- **What you need to do**
In the records below, the line with "apply begin_post in" opens the range and the line with "(id : string)." closes it; print that range exactly and nothing else.

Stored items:

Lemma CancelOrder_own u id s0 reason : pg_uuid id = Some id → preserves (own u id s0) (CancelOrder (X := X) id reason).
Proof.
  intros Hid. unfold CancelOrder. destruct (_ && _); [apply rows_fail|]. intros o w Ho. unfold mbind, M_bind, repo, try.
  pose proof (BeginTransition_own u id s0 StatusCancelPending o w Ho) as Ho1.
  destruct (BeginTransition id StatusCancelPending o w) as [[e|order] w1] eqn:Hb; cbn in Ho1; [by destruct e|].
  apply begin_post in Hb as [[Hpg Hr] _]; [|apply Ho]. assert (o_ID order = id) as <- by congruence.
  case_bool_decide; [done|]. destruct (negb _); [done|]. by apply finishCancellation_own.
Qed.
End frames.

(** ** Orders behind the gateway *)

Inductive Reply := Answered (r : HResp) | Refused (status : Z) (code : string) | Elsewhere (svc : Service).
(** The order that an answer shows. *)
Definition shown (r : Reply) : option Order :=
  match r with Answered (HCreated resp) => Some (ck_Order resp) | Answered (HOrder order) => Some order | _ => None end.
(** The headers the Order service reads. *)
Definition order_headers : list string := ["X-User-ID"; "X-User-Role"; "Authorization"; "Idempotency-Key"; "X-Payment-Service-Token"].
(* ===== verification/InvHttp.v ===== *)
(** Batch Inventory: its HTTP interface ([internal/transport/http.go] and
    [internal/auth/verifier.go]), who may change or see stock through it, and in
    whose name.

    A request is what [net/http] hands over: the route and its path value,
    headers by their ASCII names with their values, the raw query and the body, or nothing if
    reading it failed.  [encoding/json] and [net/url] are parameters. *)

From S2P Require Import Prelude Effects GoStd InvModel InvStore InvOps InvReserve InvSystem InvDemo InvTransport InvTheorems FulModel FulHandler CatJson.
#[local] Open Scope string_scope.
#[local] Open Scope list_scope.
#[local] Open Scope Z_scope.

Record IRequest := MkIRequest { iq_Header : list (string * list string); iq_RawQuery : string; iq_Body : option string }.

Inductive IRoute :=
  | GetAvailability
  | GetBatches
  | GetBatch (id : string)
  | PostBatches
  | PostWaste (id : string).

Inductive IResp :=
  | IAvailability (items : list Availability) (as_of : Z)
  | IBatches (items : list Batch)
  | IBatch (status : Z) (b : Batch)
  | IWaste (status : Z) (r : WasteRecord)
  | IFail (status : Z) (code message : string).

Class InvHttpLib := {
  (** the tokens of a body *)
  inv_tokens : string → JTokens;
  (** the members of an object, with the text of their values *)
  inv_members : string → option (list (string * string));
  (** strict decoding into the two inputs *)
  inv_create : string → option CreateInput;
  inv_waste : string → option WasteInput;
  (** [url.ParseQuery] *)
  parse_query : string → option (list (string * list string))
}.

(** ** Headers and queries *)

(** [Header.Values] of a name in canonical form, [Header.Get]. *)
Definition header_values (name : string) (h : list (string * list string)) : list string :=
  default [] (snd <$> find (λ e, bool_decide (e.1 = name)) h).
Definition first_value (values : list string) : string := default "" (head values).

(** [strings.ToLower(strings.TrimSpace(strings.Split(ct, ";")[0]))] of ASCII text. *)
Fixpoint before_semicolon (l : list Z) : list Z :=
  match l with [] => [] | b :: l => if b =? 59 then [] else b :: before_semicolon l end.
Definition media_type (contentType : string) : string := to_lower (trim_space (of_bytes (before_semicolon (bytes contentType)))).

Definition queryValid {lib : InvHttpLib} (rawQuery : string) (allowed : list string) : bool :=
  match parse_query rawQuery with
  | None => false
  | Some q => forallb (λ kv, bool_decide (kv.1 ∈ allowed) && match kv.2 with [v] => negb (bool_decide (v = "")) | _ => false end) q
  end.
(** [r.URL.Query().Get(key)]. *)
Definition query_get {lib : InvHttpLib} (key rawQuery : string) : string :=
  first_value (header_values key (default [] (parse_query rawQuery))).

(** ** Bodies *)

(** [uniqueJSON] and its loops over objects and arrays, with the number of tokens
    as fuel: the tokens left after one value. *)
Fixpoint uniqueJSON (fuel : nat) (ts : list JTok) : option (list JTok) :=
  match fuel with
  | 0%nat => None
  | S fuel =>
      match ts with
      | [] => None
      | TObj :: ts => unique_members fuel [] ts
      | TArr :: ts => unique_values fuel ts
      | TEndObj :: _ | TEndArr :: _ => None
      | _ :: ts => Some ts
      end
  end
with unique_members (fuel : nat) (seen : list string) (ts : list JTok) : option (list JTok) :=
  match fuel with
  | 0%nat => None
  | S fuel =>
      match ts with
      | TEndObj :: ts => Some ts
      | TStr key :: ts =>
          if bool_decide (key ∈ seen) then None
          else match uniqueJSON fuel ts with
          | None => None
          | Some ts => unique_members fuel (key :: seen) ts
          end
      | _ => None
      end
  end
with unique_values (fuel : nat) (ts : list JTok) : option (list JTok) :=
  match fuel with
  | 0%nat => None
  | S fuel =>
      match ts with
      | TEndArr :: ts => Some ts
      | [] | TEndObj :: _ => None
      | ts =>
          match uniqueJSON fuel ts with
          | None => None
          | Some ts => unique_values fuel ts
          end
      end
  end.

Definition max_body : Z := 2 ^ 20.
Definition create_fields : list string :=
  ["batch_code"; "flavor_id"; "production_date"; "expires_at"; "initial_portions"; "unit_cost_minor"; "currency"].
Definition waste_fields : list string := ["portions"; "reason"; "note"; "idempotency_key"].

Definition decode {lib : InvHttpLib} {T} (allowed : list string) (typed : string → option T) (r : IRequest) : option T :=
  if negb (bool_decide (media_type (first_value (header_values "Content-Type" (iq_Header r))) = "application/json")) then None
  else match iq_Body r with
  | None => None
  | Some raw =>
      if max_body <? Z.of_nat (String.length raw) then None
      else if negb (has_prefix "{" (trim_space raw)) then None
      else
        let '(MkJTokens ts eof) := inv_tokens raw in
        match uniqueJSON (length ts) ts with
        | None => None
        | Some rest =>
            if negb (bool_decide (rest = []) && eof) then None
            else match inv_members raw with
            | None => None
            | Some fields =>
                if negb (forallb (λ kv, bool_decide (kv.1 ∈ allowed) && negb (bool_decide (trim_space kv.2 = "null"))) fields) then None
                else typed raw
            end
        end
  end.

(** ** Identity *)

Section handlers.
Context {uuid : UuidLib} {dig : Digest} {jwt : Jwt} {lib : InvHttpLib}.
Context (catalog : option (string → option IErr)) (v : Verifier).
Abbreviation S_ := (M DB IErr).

- **Finished exercise**
  apply begin_post in Hb as [[Hpg Hr] _]; [|apply Ho]. assert (o_ID order = id) as <- by congruence.
  case_bool_decide; [done|]. destruct (negb _); [done|]. by apply finishCancellation_own.
Qed.
End frames.

(** ** Orders behind the gateway *)

Inductive Reply := Answered (r : HResp) | Refused (status : Z) (code : string) | Elsewhere (svc : Service).
(** The order that an answer shows. *)
Definition shown (r : Reply) : option Order :=
  match r with Answered (HCreated resp) => Some (ck_Order resp) | Answered (HOrder order) => Some order | _ => None end.
(** The headers the Order service reads. *)
Definition order_headers : list string := ["X-User-ID"; "X-User-Role"; "Authorization"; "Idempotency-Key"; "X-Payment-Service-Token"].
(* ===== verification/InvHttp.v ===== *)
(** Batch Inventory: its HTTP interface ([internal/transport/http.go] and
    [internal/auth/verifier.go]), who may change or see stock through it, and in
    whose name.

    A request is what [net/http] hands over: the route and its path value,
    headers by their ASCII names with their values, the raw query and the body, or nothing if
    reading it failed.  [encoding/json] and [net/url] are parameters. *)

From S2P Require Import Prelude Effects GoStd InvModel InvStore InvOps InvReserve InvSystem InvDemo InvTransport InvTheorems FulModel FulHandler CatJson.
#[local] Open Scope string_scope.
#[local] Open Scope list_scope.
#[local] Open Scope Z_scope.

Record IRequest := MkIRequest { iq_Header : list (string * list string); iq_RawQuery : string; iq_Body : option string }.

Inductive IRoute :=
  | GetAvailability
  | GetBatches
  | GetBatch (id : string)
  | PostBatches
  | PostWaste (id : string).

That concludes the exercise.